Fear not. Mass spectrometry imaging can help us further. In fact, the technology is so powerful that we can see where these molecules are on a fingerprint. Like you see in this video, every single one of those peaks corresponds to a mass, every mass to a molecule, and we can interrogate the software, by selecting each of those molecules, as to where they are present on a fingermark. And some images are not very revealing, some are better, some are really good. And we can create multiple images of the same mark—in theory, hundreds of images of the same fingerprint—for as many of the molecules that we have detected.
So step one ... for overlapping fingerprints, chances are, especially if they come from different individuals, that the molecular composition is not identical, so let's ask the software to visualize those unique molecules just present in one fingermark and not in the other one. By doing so, that's how we can separate the two ridge patterns. And this is really important because the police now are able to identify one of the two fingerprints, which actually corresponds to Katie. And they've been able to say so because they've compared the two separate images with one taken posthumously from Katie.

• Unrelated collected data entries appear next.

Lemma writes_string x n s :
  Z.of_nat (length x) = n -> (length x <= length s)%nat -> writes (PSTRING x n) s x.
Proof.
  intros <- Hs. unfold writes, PSTRING, putn.
  destruct (Z.leb_spec 0 (Z.of_nat (length x))); [| lia].
  destruct (Z.leb_spec (Z.of_nat (length x)) (Z.of_nat (length x))); [| lia].
  cbn. rewrite Nat2Z.id, take_ge by lia.
  destruct (Nat.leb_spec (length x) (length s)); [done | lia].
Qed.

#[local] Opaque PSHORT PLONG PVLONG PSTRING skipb putb.

Ltac wr_len :=
  rewrite ?length_drop, ?length_take; cbn [length le16 le32 le64 app] in *; lia.

Create HintDb wr.
#[export] Hint Extern 2 (_ <= length _)%nat => wr_len : wr.
#[export] Hint Resolve writes_ret writes_putb writes_short writes_long writes_vlong
  writes_string writes_skipb wf_uname wf_aname wf_ename wf_name wf_data wf_stat : wr.

Lemma styxtype_spec v t :
  styxtype v = Some t -> 0 <= v < Tmax /\ STYXtypes !! Z.to_nat v = Some t.
Proof.
  unfold styxtype. destruct (Z.ltb_spec v 0); [done |]. intros E.
  split; [| done]. apply lookup_lt_Some in E. cbn in E. unfold Tmax. lia.
Qed.

(** Every legal type's switch arm writes the fields of its layout. *)
Lemma convS2M_body_layout f t fds s :
  wf_fcall f -> styxtype (type f) = Some t -> layout t = Some fds ->
  (length (mbind (fbytes [0%Z] f) fds) <= length s)%nat ->
  exists w pad, convS2M_body f = Some w /\ length pad = 1%nat /\
    writes w s (mbind (fbytes pad f) fds).
Proof.
  intros Hwf Ht Hl Hs. unfold convS2M_body. rewrite Ht. cbn [mbind option_bind].
  pose proof (wf_uname f Hwf). pose proof (wf_aname f Hwf). pose proof (wf_ename f Hwf).
  pose proof (wf_name f Hwf). pose proof (wf_data f Hwf). pose proof (wf_stat f Hwf).
  unfold NAMELEN, ERRLEN, DIRLEN in *.
  destruct t; cbn in Hl; try discriminate Hl; injection Hl as <-;
    eexists; (exists (match styxtype (type f) with
      | Some Twrite => take 1 (drop 12 s)
      | Some Rread => take 1 (drop 4 s)
      | _ => [0] end)); rewrite Ht;
    (split; [reflexivity |]);
    rewrite ?length_take, ?length_drop;
    cbn [mbind list_bind fbytes] in Hs |- *;
    rewrite ?length_app in Hs; cbn [length le16 le32 le64 app] in Hs;
    (split; [cbn [length]; lia |]); rewrite ?app_nil_r, <- ?app_assoc;
    unfold PQID, PCHAR; repeat (eapply writes_seq); auto with wr;
    rewrite ?drop_drop; auto with wr.
Qed.

(** *** What the readers take *)

(** [m] consumes exactly [o] and yields [a]. *)
Definition reads {A} (m : rd A) (o : list Z) (a : A) : Prop :=
  forall rest, m (o ++ rest) = Some (a, rest).

Lemma reads_ret {A} (a : A) : reads (mret a) [] a.
Proof. done. Qed.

So now, we can concentrate on one fingerprint only—that of the killer's.
So then, step two...where are these three molecules that I've seen? Well, let's interrogate the software—show me where they are. And by doing this, only portions of the image of the killer's fingerprint show up. In other words, those substances are only present in the killer's print. So now our molecular findings start matching very nicely the police intelligence about Thomson, should that fingerprint belong to him. But the reality is that that print is still not good enough to make an identification.
Step three: since we can generate hundreds of images of the same fingerprint, why don't we superimpose them, and by doing so, try to improve the rich pattern of continuity and clarity?
That's the result. Striking. We now have a very clear image of the fingerprint and the police can run it through the database. The match comes out to Thomson. Thomson is our killer.
Katie, the suspects and the circumstances of the crime aren't real, but the story contains elements of the real police casework we've been confronted with, and is a composite of the intelligence that we can provide—that we have been able to provide the police. And I'm really, really thrilled that after nine years of intense research, as of 2017, we are able to contribute to police investigations.
Mine is no longer a dream; it's a goal. We're going to do this wider and wider, bigger and bigger, and we're going to know more about the suspect, and we're going to build an identikit. I believe this is also a new era for criminal profiling. The work of the criminologist draws on the expert recognition of behavioral patterns that have been observed before to belong to a certain type, to a certain profile. As opposed to this expert but subjective evaluation, we're trying to do the same thing, but from the molecular makeup of the fingerprint, and the two can work together.
I did say that molecules are storytellers, so information on your health, your actions, your lifestyle, your routines, they're all there, accessible in a fingerprint. And molecules are the storytellers of our secrets in just a touch.